An Introduction to Support Vector Machines and Other Kernel-based Learning Methods



Download eBook




An Introduction to Support Vector Machines and Other Kernel-based Learning Methods John Shawe-Taylor, Nello Cristianini ebook
Publisher: Cambridge University Press
ISBN: 0521780195, 9780521780193
Page: 189
Format: chm


An Introduction to Support Vector Machines and other kernel-based learning methods. It just struck me as an odd coincidence. "An Introduction to Support Vector Machines and Other Kernel-based Learning Methods". We performed gene expression analysis (oligonucleotide arrays, 26,824 reporters) on 143 patients with lymph node-negative disease and tumor-free margins.
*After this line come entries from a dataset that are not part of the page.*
(** * app_web.py: the Streamlit question-answering page over SEC 10-K filings

    A shallow embedding of [src/app_web.py].  The script is re-executed from
    top to bottom on every user interaction; it talks to three external
    collaborators (the Neo4j vector index, the chain constructor and the chain
    call) and renders Streamlit elements.  The embedding keeps

    - the process-wide state: the external world, the object allocator and the
      two [st.cache_resource] caches;
    - the session-wide state: [st.session_state];
    - the effects of one run: the elements rendered, the script functions
      invoked and the external calls made, in chronological order;
    - the three ways a Python computation ends: normally, by raising an
      [Exception], or by [st.stop()]. *)

From Stdlib Require Import String Ascii List Bool Arith Lia.
From stdpp Require Import gmap strings list fin_maps.

Open Scope string_scope.
Open Scope list_scope.

(** ** Python values that cross the interfaces of the script *)

(** Keyword arguments of [Neo4jVector.from_existing_graph]. *)
Inductive PyVal :=
| PyNone
| PyStr (s : string)
| PyStrList (l : list string)
| PyOpenAIEmbeddings (api_key : string).

Definition Kwargs := list (string * PyVal).

Fixpoint kwarg (name : string) (kw : Kwargs) : option PyVal :=
  match kw with
  | [] => None
  | (n, v) :: rest => if String.eqb n name then Some v else kwarg name rest
  end.

(** [ChatOpenAI(temperature=0, api_key=api_key)] *)
Record ChatOpenAI := { temperature : nat; llm_api_key : string }.

(** The object returned by [Neo4jVector.from_existing_graph]; [vs_ref] is the
    identity of the Python object, [vs_kwargs] what it was constructed from. *)
Record VectorStore := { vs_ref : nat; vs_kwargs : Kwargs }.

(** [_vector_store.as_retriever()] *)
Record Retriever := { retriever_of : VectorStore }.

(** Keyword arguments of [RetrievalQAWithSourcesChain.from_chain_type]. *)
Record ChainArgs := { llm : ChatOpenAI; chain_type : string; retriever : Retriever }.

(** The chain object; [chain_ref] is its identity. *)
Record Chain := { chain_ref : nat; chain_args : ChainArgs }.

(** The dict returned by calling the chain. *)
Definition Response := list (string * string).

Fixpoint dict_get (key : string) (d : Response) : option string :=
  match d with
  | [] => None
  | (k, v) :: rest => if String.eqb k key then Some v else dict_get key rest
  end.

(** Python truthiness of a [str]: every non-empty string is true, whatever
    its characters. *)
Definition truthy (s : string) : bool :=
  match s with
  | EmptyString => false
  | String _ _ => true
  end.

(** [x or default] where [x] is [None] or a [str]. *)
Definition py_or (x : option string) (default : string) : string :=
  match x with
  | Some s => if truthy s then s else default
  | None => default
  end.

(** [str.isspace]-style blank test: the empty string and the strings made of
    ASCII whitespace only. *)
Definition is_space (c : ascii) : bool :=
  match nat_of_ascii c with
  | 9 | 10 | 11 | 12 | 13 | 32 => true
  | _ => false
  end.

Fixpoint is_blank (s : string) : bool :=
  match s with
  | EmptyString => true
  | String c rest => is_space c && is_blank rest
  end.

(** [needle in haystack] *)
Definition contains (needle haystack : string) : Prop :=
  exists before after, haystack = before +:+ needle +:+ after.

(** ** Streamlit elements and the trace of a run *)

Inductive Element :=
| StTitle (body : string)
| StMarkdown (body : string)
| StTextInput (label : string) (shown : string)
| StWarning (body : string)
| StError (body : string)
| StWrite (body : string)
| StSpinner (text : string).

(** A value passed to one of the script's own functions: a [str] by value, an
    object by reference. *)
Inductive PyArg :=
| ArgStr (s : string)
| ArgRef (ref : nat)
| ArgNone.

Inductive ExternCall :=
| CallFromExistingGraph (kw : Kwargs)
| CallFromChainType (args : ChainArgs)
| CallChain (chain : Chain) (question : string).

Inductive Event :=
| Render (e : Element)
| Invoke (fn : string) (args : list (string * PyArg))
| Extern (c : ExternCall).

Definition is_invoke (ev : Event) : bool :=
  match ev with Invoke _ _ => true | _ => false end.

Definition is_extern (ev : Event) : bool :=
  match ev with Extern _ => true | _ => false end.

(** The events that reach the vector index or the chat model, or enter one of
    the three functions that do. *)
Definition is_call (ev : Event) : bool := is_invoke ev || is_extern ev.

Fixpoint rendered (evs : list Event) : list Element :=
  match evs with
  | [] => []
  | Render e :: rest => e :: rendered rest
  | _ :: rest => rendered rest
  end.

Definition is_error (e : Element) : bool :=
  match e with StError _ => true | _ => false end.

Definition is_transient (e : Element) : bool :=
  match e with StSpinner _ => true | _ => false end.

(** What the page shows once a run is over: the elements of that run, the
    spinner being removed when its [with] block is left.  Elements of earlier
    runs that the run did not emit again are cleared. *)
Definition page (evs : list Event) : list Element :=
  List.filter (fun e => negb (is_transient e)) (rendered evs).

(** ** [st.cache_resource] *)

#[global] Instance PyArg_eq_dec : EqDecision PyArg.
Proof. solve_decision. Defined.

Definition PyArg_encode (a : PyArg) : string + (nat + unit) :=
  match a with
  | ArgStr s => inl s
  | ArgRef r => inr (inl r)
  | ArgNone => inr (inr tt)
  end.

Definition PyArg_decode (x : string + (nat + unit)) : PyArg :=
  match x with
  | inl s => ArgStr s
  | inr (inl r) => ArgRef r
  | inr (inr _) => ArgNone
  end.

#[global] Instance PyArg_countable : Countable PyArg.
Proof.
  apply (inj_countable' PyArg_encode PyArg_decode).
  intros []; reflexivity.
Defined.

(** The key of a cached call: the (name, value) pairs of the parameters, those
    whose name starts with an underscore left out. *)
Definition CacheKey := list (string * PyArg).

Definition is_hashed (p : string * PyArg) : bool := negb (String.prefix "_" (fst p)).

Definition cache_key (params : list (string * PyArg)) : CacheKey :=
  List.filter is_hashed params.

(** A cache entry: the value returned, and the elements the function body
    rendered, which a cache hit renders again. *)
Record Cached (A : Type) := MkCached { cached_value : A; cached_elements : list Element }.
Arguments MkCached {A} _ _.
Arguments cached_value {A} _.
Arguments cached_elements {A} _.

Abbreviation CacheKey_map A := (gmap (list (string * PyArg)) (Cached A)).

(** ** Outcomes of Python computations *)

(** How a call into an external library ends: it returns, or it raises an
    [Exception] [e] with [str(e) = msg]. *)
Inductive PyResult (A : Type) :=
| Returns (a : A)
| Raises (msg : string).
Arguments Returns {A} _.
Arguments Raises {A} _.

(** How a piece of the script ends: normally, by an [Exception] that
    propagates, or by [st.stop()]. *)
Inductive Outcome (A : Type) :=
| Normal (a : A)
| Raised (msg : string)
| Stopped.
Arguments Normal {A} _.
Arguments Raised {A} _.
Arguments Stopped {A}.

(** What the two text fields hold in a run.  [Some t]: the widget returns
    [t].  [None]: the widget has no text of its own in this run and returns
    the [value=] it is given.  How many gestures of the user lead to either
    is the business of the widget, not of the script. *)
Record Input := { key_field : option string; question_field : option string }.
Lemma Bind_rebinds_without_guard_witness :
  listener (svr bound_state) = Some sample_listener /\
  listen_answer sample_env bound_state "127.0.0.1:0" =
    inl {| lis_fd := 4; Addr_String := "127.0.0.1:49152" |} /\
  exists st',
    Bind sample_env "127.0.0.1:0" bound_state = (Returns None, st') /\
    listener (svr st') =
      Some {| lis_fd := 4; Addr_String := "127.0.0.1:49152" |} /\
    URL (svr st') = "http://127.0.0.1:49152" /\
    trace st' = trace bound_state ++ [NetListen "tcp" "127.0.0.1:0"] /\
    ListenAndServe sample_env "127.0.0.1:0" bound_state =
      (Returns (Some AlreadyBoundError), bound_state).
Proof.
  split; [reflexivity|]. split; [reflexivity|].
  apply (Bind_rebinds_without_guard sample_env "127.0.0.1:0" bound_state
           sample_listener); reflexivity.
Defined.

(** ** Close *)

(** C10.  [Close] writes no field of the coordinator: whatever it
    returns, the listener, the URL, the timeout and the logging sink (and
    the server handle) are after the call what they were before. *)
Theorem Close_preserves_fields (env : Env) (st : State) :
  exists r st',
    Close env st = (Returns r, st') /\
    svr st' = svr st /\
    listener (svr st') = listener (svr st) /\
    URL (svr st') = URL (svr st) /\
    ShutdownTimeout (svr st') = ShutdownTimeout (svr st) /\
    log (svr st') = log (svr st).
Proof.
  rewrite Close_run. do 2 eexists. split; [reflexivity|].
  cbn [svr]. repeat split.
Qed.

(** C4.  In a world whose server shuts down as the specification says,
    the result of [Close] is what [Shutdown] answers, unchanged, and
    exactly one of three.  It is the
    [DeadlineExceeded] sentinel when, and only when, work in flight is
    still outstanding at the deadline, which is the instant of the call
    plus [ShutdownTimeout]; it is nil when, and only when, the drain is
    complete before that deadline and the transport reports no error;
    and otherwise it is the error of the transport, passed through as it
    is. *)
Theorem Close_result_of_drain
    (env : Env) (drain : list event -> http_Server -> Drain) (st : State) :
  obeys_Shutdown_spec env drain ->
  exists r st',
    Close env st = (Returns r, st') /\
    r = shutdown_answer env st /\
    (r = Some DeadlineExceeded <->
     outstanding (Close_drain env drain st)
                 (time_Now env (trace st) + ShutdownTimeout (svr st))
     = true) /\
    (r = None <->
     outstanding (Close_drain env drain st)
                 (time_Now env (trace st) + ShutdownTimeout (svr st))
     = false /\
     transport (Close_drain env drain st) = None) /\
    (forall e, e <> DeadlineExceeded ->
       (r = Some e <->
        outstanding (Close_drain env drain st)
                    (time_Now env (trace st) + ShutdownTimeout (svr st))
        = false /\
        exists msg,
          transport (Close_drain env drain st) = Some msg /\
          e = OpError msg)).
Proof.
  intros Hspec.
  assert (Hr : shutdown_answer env st =
               Shutdown_spec (Close_drain env drain st) (Close_ctx env st))
    by apply Hspec.
  rewrite Close_run. exists (shutdown_answer env st). eexists.
  split; [reflexivity|]. split; [reflexivity|].
  rewrite Hr. unfold Shutdown_spec.
  cbn [Close_ctx deadline].
  destruct (outstanding (Close_drain env drain st)
              (time_Now env (trace st) + ShutdownTimeout (svr st))).
  - split; [split; reflexivity|].
    split; [split; [discriminate | intros [H _]; discriminate H]|].
    intros e He. split; [|intros [H _]; discriminate H].
    intros H. injection H as <-. now contradiction He.
  - destruct (transport (Close_drain env drain st)) as [msg|].
    + split; [split; discriminate|].
      split; [split; [discriminate | intros [_ H]; discriminate H]|].
      intros e He. split.
      * intros H. injection H as <-. split; [reflexivity|]. eauto.
      * intros [_ [m [Hm ->]]]. congruence.
    + split; [split; discriminate|].
      split; [split; auto|].
      intros e He. split; [discriminate|].
      intros [_ [m [Hm _]]]. discriminate Hm.
Qed.

Lemma Close_result_of_drain_witness :
  exists r st',
    Close sample_env hasty_state = (Returns r, st') /\
    r = shutdown_answer sample_env hasty_state /\
    (r = Some DeadlineExceeded <->
     outstanding (Close_drain sample_env sample_drain hasty_state)
                 (time_Now sample_env (trace hasty_state) +
                  ShutdownTimeout (svr hasty_state))
     = true) /\
    (r = None <->
     outstanding (Close_drain sample_env sample_drain hasty_state)
                 (time_Now sample_env (trace hasty_state) +
                  ShutdownTimeout (svr hasty_state))
     = false /\
     transport (Close_drain sample_env sample_drain hasty_state) = None) /\
    (forall e, e <> DeadlineExceeded ->
       (r = Some e <->
        outstanding (Close_drain sample_env sample_drain hasty_state)
                    (time_Now sample_env (trace hasty_state) +
                     ShutdownTimeout (svr hasty_state))
        = false /\
        exists msg,
          transport (Close_drain sample_env sample_drain hasty_state)
          = Some msg /\
          e = OpError msg)).
Proof.
  apply (Close_result_of_drain sample_env sample_drain hasty_state).
  intros h s ctx. reflexivity.
Defined.
Lemma Dial_wrong_network_witness :
  Dial (mockSocks "socks4a" grantingConn) "udp" "example.com:80" mockWorld
  = ((None, Some ErrWrongNetwork), []).
Proof.
  apply (Dial_wrong_network (mockSocks "socks4a" grantingConn) "udp"
           "example.com:80" mockWorld); discriminate.
Defined.

(** ** The request *)




(** C9. The serialized request is a function of the scheme, the parsed host
    and port, [Ident] and (in socks4 mode) the resolver's answer for the host:
    two calls that agree on these return the same bytes and the same error,
    whatever else differs between them (the proxy endpoint, the dialer, the
    spelling of the address, the rest of the process state). *)
Theorem prepareRequest_deterministic s1 s2 addr1 addr2 w1 w2 host port e1 e2 :
  Scheme (url s1) = Scheme (url s2) ->
  parseAddr s1 addr1 = (host, port, e1) ->
  parseAddr s2 addr2 = (host, port, e2) ->
  Ident w1 = Ident w2 ->
  (isSocks4a s1 = false ->
   ResolveIPAddr w1 "ip4" host = ResolveIPAddr w2 "ip4" host) ->
  fst (prepareRequest s1 addr1 w1) = fst (prepareRequest s2 addr2 w2).
Proof.
  intros Hs Hp1 Hp2 Hi Hr.
  assert (Ha : isSocks4a s2 = isSocks4a s1).
  { unfold isSocks4a. now rewrite Hs. }
  destruct (isSocks4a s1) eqn:Ha1.
  - rewrite (prepareRequest_socks4a _ _ _ _ _ _ Hp1 Ha1).
    rewrite (prepareRequest_socks4a _ _ _ _ _ _ Hp2 Ha).
    now rewrite Hi.
  - rewrite (prepareRequest_socks4 _ _ _ _ _ _ Hp1 Ha1).
    rewrite (prepareRequest_socks4 _ _ _ _ _ _ Hp2 Ha).
    now rewrite Hi, (Hr eq_refl).
Qed.

Lemma prepareRequest_deterministic_witness :
  fst (prepareRequest (mockSocks "socks4" grantingConn) "example.com:80" mockWorld)
  = fst (prepareRequest otherSocks "example.com:+80" otherWorld).
Proof.
  apply (prepareRequest_deterministic
           (mockSocks "socks4" grantingConn) otherSocks
           "example.com:80" "example.com:+80" mockWorld otherWorld
           "example.com" 80 None None); reflexivity.
Defined.

(** ** The port *)

(** C2, as the code has it. When the port component parses as a base-10
    integer, whatever its value, [parseAddr] returns it without an error and
    [Dial] does not fail with [ErrWrongAddr]; the request carries the port
    reduced modulo 2^16, high byte first. *)
Theorem parseAddr_port_unchecked s addr host port iport :
  SplitHostPort addr = (host, port, None) ->
  Atoi port = (iport, None) ->
  parseAddr s addr = (host, iport, None)
  /\ (forall network w e,
        snd (fst (Dial s network addr w)) = Some e ->
        ~ typedErrors.Is e ErrWrongAddr)
  /\ (forall w req,
        fst (prepareRequest s addr w) = (req, None) ->
        firstn 4 req =
          [x04; x01;
           byte_of_Z (iport mod 2 ^ 16 / 256);
           byte_of_Z (iport mod 2 ^ 16 mod 256)]).
Proof.
  intros Hs Ha.
  pose proof (parseAddr_ok s addr host port iport Hs Ha) as Hp.
  split; [exact Hp |]. split.
  - intros network w e. apply Dial_never_WrongAddr.
  - intros w req.
    assert (Hbe : BigEndian_uint16 (uint16 iport) =
                  [byte_of_Z (iport mod 2 ^ 16 / 256);
                   byte_of_Z (iport mod 2 ^ 16 mod 256)]).
    { unfold BigEndian_uint16, uint16.
      rewrite Z.shiftr_div_pow2 by lia.
      change 255 with (Z.ones 8). rewrite Z.land_ones by lia.
      reflexivity. }
    destruct (isSocks4a s) eqn:H4.
    + rewrite (prepareRequest_socks4a _ _ _ _ _ _ Hp H4), Hbe.
      intros [= <-]. reflexivity.
    + rewrite (prepareRequest_socks4 _ _ _ _ _ _ Hp H4), Hbe.
      destruct (ResolveIPAddr w "ip4" host); cbn [fst]; [| discriminate].
      intros [= <-]. reflexivity.
Qed.

Lemma parseAddr_port_unchecked_witness :
  parseAddr (mockSocks "socks4a" grantingConn) "example.com:70000"
  = ("example.com", 70000, None).
Proof.
  apply (parseAddr_port_unchecked (mockSocks "socks4a" grantingConn)
           "example.com:70000" "example.com" "70000" 70000); reflexivity.
Defined.

(** C2, as the specification states it, fails: the port 70000 parses as an
    integer, lies outside 1..65535, and [Dial] succeeds. *)
Lemma Dial_port_out_of_range_accepted :
  SplitHostPort "example.com:70000" = ("example.com", "70000", None)
  /\ Atoi "70000" = (70000, None)
  /\ ~ (1 <= 70000 <= 65535)
  /\ fst (Dial (mockSocks "socks4a" grantingConn) "tcp" "example.com:70000" mockWorld)
     = (Some grantingConn, None).
Proof.
  repeat split; try reflexivity. lia.
Qed.

(** ** The reply *)

(** The reply stage succeeds only on a full reply whose status is
    [accessGranted]. *)
Lemma Dial_reply_success c w :
  snd (fst (Dial_reply c w)) = None ->
  nth 1 (fst (conn_Read c)) x00 = accessGranted.
Proof.
  destruct (conn_Read c) as [data rerr] eqn:Hr. cbn [fst].
  destruct (le_lt_dec 8 (List.length data)) as [Hlen | Hlen].
  - destruct rerr as [e |].
    + destruct e;
        try (unfold Dial_reply, call_Read; rewrite Hr; run; discriminate).
      rewrite (Dial_reply_full c w data (Some io_EOF) Hr Hlen) by tauto.
      cbn [snd]. destruct (nth 1 data x00); try discriminate. reflexivity.
    + rewrite (Dial_reply_full c w data None Hr Hlen) by tauto.
      cbn [snd]. destruct (nth 1 data x00); try discriminate. reflexivity.
  - rewrite (Dial_reply_short c w data rerr Hr Hlen). discriminate.
Qed.
Lemma same_but_fs_refl w : same_but_fs w w.
Proof. by repeat split. Qed.

Lemma same_but_fs_trans w1 w2 w3 :
  same_but_fs w1 w2 → same_but_fs w2 w3 → same_but_fs w1 w3.
Proof.
  intros (? & ? & ? & ? & ?) (? & ? & ? & ? & ?).
  repeat split; congruence.
Qed.

Section WritesFilesOnly.

Context {A B : Type}.

Lemma wfo_ret (a : A) : writes_files_only (mret a : M A).
Proof. intros w. apply same_but_fs_refl. Qed.

Lemma wfo_raise (e : exn) : writes_files_only (raise e : M A).
Proof. intros w. apply same_but_fs_refl. Qed.

Lemma wfo_bind (m : M A) (k : A → M B) :
  writes_files_only m → (∀ a, writes_files_only (k a)) →
  writes_files_only (m ≫= k).
Proof.
  intros Hm Hk w. unfold mbind, M_bind.
  specialize (Hm w). destruct (m w) as [[a|e] w1]; [|exact Hm].
  eapply same_but_fs_trans; [exact Hm | apply Hk].
Qed.

Lemma wfo_try (m : M A) (h : exn → M A) :
  writes_files_only m → (∀ e, writes_files_only (h e)) →
  writes_files_only (try_except m h).
Proof.
  intros Hm Hh w. unfold try_except.
  specialize (Hm w). destruct (m w) as [[a|e] w1]; [exact Hm|].
  eapply same_but_fs_trans; [exact Hm | apply Hh].
Qed.

End WritesFilesOnly.

Lemma wfo_lookup_node p : writes_files_only (lookup_node p).
Proof. intros w. apply same_but_fs_refl. Qed.

Lemma wfo_os_check p : writes_files_only (os_check p).
Proof.
  intros w. unfold os_check. destruct (os_error (files w) p);
    apply same_but_fs_refl.
Qed.

Lemma wfo_write_node p n : writes_files_only (write_node p n).
Proof. intros w. by repeat split. Qed.

Lemma wfo_remove_node p : writes_files_only (remove_node p).
Proof. intros w. by repeat split. Qed.

Lemma wfo_path_exists p : writes_files_only (path_exists p).
Proof. intros w. apply same_but_fs_refl. Qed.

Create HintDb wfo.
#[local] Hint Resolve wfo_ret wfo_raise wfo_lookup_node wfo_os_check wfo_write_node
  wfo_remove_node wfo_path_exists : wfo.

Ltac wfo :=
  repeat first
    [ apply wfo_bind; [|intros ?]
    | apply wfo_try; [|intros ?]
    | progress auto with wfo
    | match goal with
      | |- writes_files_only (match ?x with _ => _ end) => destruct x
      | |- writes_files_only (if ?x then _ else _) => destruct x
      end ].
(** * NodeModal: the row normaliser, the document patcher and the edit session

    A shallow embedding of [src/features/modals/NodeModal/index.tsx]
    ([normalizeNodeData], [jsonPathToString], [updateJsonAtPath], [handleEdit],
    [handleSave], [handleCancel] and what the component renders of the
    session) together with the parts of ECMAScript those
    functions call: strings as sequences of UTF-16 code units, property reads
    and writes on JSON data, [ToString], [JSON.parse] and
    [JSON.stringify (_, null, 2)]. *)

From Stdlib Require Import String Ascii.
From Stdlib Require Import List NArith ZArith Bool Lia.
From Stdlib Require Import DecimalN.
Import ListNotations.

Local Open Scope N_scope.
Local Open Scope list_scope.

#[local] Set Warnings "-register-all".

(** ** Strings *)

(** A JavaScript string is a sequence of UTF-16 code units. *)
Definition jstring := list N.

(** [u "abc"] is the string of the code units of an ASCII literal. *)
Definition u (s : string) : jstring :=
  map N_of_ascii (list_ascii_of_string s).

(** [txt] is [u] with every apostrophe read as a double quote, to write JSON
    text legibly: [txt "{'a':1}"] is the text [{"a":1}]. *)
Definition txt (s : string) : jstring :=
  map (fun c => if c =? 39 then 34 else c) (u s).

Fixpoint jstring_eqb (a b : jstring) : bool :=
  match a, b with
  | [], [] => true
  | x :: a', y :: b' => (x =? y) && jstring_eqb a' b'
  | _, _ => false
  end.

(** ** Numbers *)

(** A number is kept as the decimal it was written as: [Fin neg ds pt] is
    [0.d1...dk * 10^pt] with [ds] the digits [d1 ... dk] (values 0..9), so [pt]
    and [length ds] are the [n] and [k] of Number::toString.  Zero is
    [Fin false [] 0] (JavaScript's two zeros print alike and are [===]).
    Rounding to a binary64 is not modelled; overflow is: a literal that rounds
    to an infinity is [Inf]. *)
Inductive JsNum : Type :=
| Fin (neg : bool) (ds : list N) (pt : Z)
| Inf (neg : bool).

Definition num_zero : JsNum := Fin false [] 0.

Definition digit_of_N (d : N) : Decimal.uint -> Decimal.uint :=
  match d with
  | 0 => Decimal.D0 | 1 => Decimal.D1 | 2 => Decimal.D2 | 3 => Decimal.D3
  | 4 => Decimal.D4 | 5 => Decimal.D5 | 6 => Decimal.D6 | 7 => Decimal.D7
  | 8 => Decimal.D8 | _ => Decimal.D9
  end.

Fixpoint uint_of_digits (ds : list N) : Decimal.uint :=
  match ds with
  | [] => Decimal.Nil
  | d :: r => digit_of_N d (uint_of_digits r)
  end.
(** C4: on a turn that returns a success dictionary, the reported count
    is the tracker's count in the final state (its count before the turn
    plus one, or 0 without a tracker); [milestone_reached] is true exactly
    when that count is one of 50, 100, 200, 500, 1000, and then
    [milestone_number] is that count; otherwise [milestone_number] is 0. *)
Theorem milestone_fires_exactly (env : TurnEnv) (uid cid : Z) (text : string)
    (db db' : DB) (r : TurnSuccess)
    (Hs : send_message env uid cid text db = (Return (Success r), db')) :
  r_message_count r = tracker_count cid db' /\
  tracker_count cid db'
  = match tracker_of cid db with
    | Some f => message_count f + 1
    | None => 0
    end /\
  (r_milestone_reached r = true <->
   In (r_message_count r) [50; 100; 200; 500; 1000]) /\
  (r_milestone_reached r = true -> r_milestone_number r = r_message_count r) /\
  (r_milestone_reached r = false -> r_milestone_number r = 0).
Proof.
  apply send_message_success_inv in Hs.
  destruct Hs as (c & u & cd & rep & _ & _ & _ & Hdb & ->).
  split; [reflexivity|]. split.
  - subst db'. unfold tracker_count. rewrite tracker_of_advance.
    unfold outbound_state, inbound_state.
    rewrite !tracker_of_add_message.
    now destruct (tracker_of cid db).
  - apply (first_equal_spec (tracker_count cid db') milestones).
Qed.

Lemma milestone_fires_exactly_witness :
  exists r db',
    send_message (Example.clock 5 Example.gw_reply) 1 1 "hey"
      (Example.db_at 49 2) = (Return (Success r), db') /\
    r_message_count r = 50 /\
    r_milestone_reached r = true /\
    r_milestone_number r = 50 /\
    (r_milestone_reached r = true <->
     In (r_message_count r) [50; 100; 200; 500; 1000]).
Proof.
  eexists _, _. split; [vm_compute; reflexivity|].
  repeat split;
    apply (milestone_fires_exactly (Example.clock 5 Example.gw_reply) 1 1
             "hey" (Example.db_at 49 2) _ _ eq_refl).
Defined.

Lemma floor_days_in_set (d : Z) :
  In (d / MICROSECONDS_PER_DAY) anniversary_milestones <->
  In (d ÷ MICROSECONDS_PER_DAY) anniversary_milestones.
Proof.
  assert (Hk : 0 < MICROSECONDS_PER_DAY) by reflexivity.
  destruct (Z_le_gt_dec 0 d) as [Hd|Hd].
  - now rewrite Z.quot_div_nonneg.
  - assert (Hfloor : d / MICROSECONDS_PER_DAY < 0)
      by (apply Z.div_lt_upper_bound; lia).
    assert (Htrunc : d ÷ MICROSECONDS_PER_DAY <= 0).
    { replace d with (- - d) by lia.
      rewrite Z.quot_opp_l by lia.
      assert (0 <= (- d) ÷ MICROSECONDS_PER_DAY) by (apply Z.quot_pos; lia).
      lia. }
    unfold anniversary_milestones. simpl. lia.
Qed.

Lemma floor_days_hit (d : Z) :
  In (d / MICROSECONDS_PER_DAY) anniversary_milestones ->
  d / MICROSECONDS_PER_DAY = d ÷ MICROSECONDS_PER_DAY.
Proof.
  intros Hin. assert (Hk : 0 < MICROSECONDS_PER_DAY) by reflexivity.
  destruct (Z_le_gt_dec 0 d) as [Hd|Hd].
  - now rewrite Z.quot_div_nonneg.
  - assert (Hfloor : d / MICROSECONDS_PER_DAY < 0)
      by (apply Z.div_lt_upper_bound; lia).
    unfold anniversary_milestones in Hin. simpl in Hin. lia.
Qed.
In addition, to obtain good predictive power, various machine-learning algorithms such as support vector machines (SVMs), neural networks, naïve Bayes classifiers, and ensemble classifiers have been used to build classification and prediction models. As clinical parameters Methods. Support vector machines map input vectors to a higher dimensional space where a maximal separating hyperplane is constructed. An Introduction to Support Vector Machines and Other Kernel-based Learning Methods. Kernel Methods for Pattern Analysis - The Book This book is the first comprehensive introduction to Support Vector Machines (SVMs), a new generation learning system based on recent advances in statistical learning. Of these [35] suggested that no single-classifier method can always outperform other methods and that ensemble classifier methods outperform other classifier methods because they use various types of complementary information. Some patients with breast cancer develop local recurrence after breast-conservation surgery despite postoperative radiotherapy, whereas others remain free of local recurrence even in the absence of radiotherapy.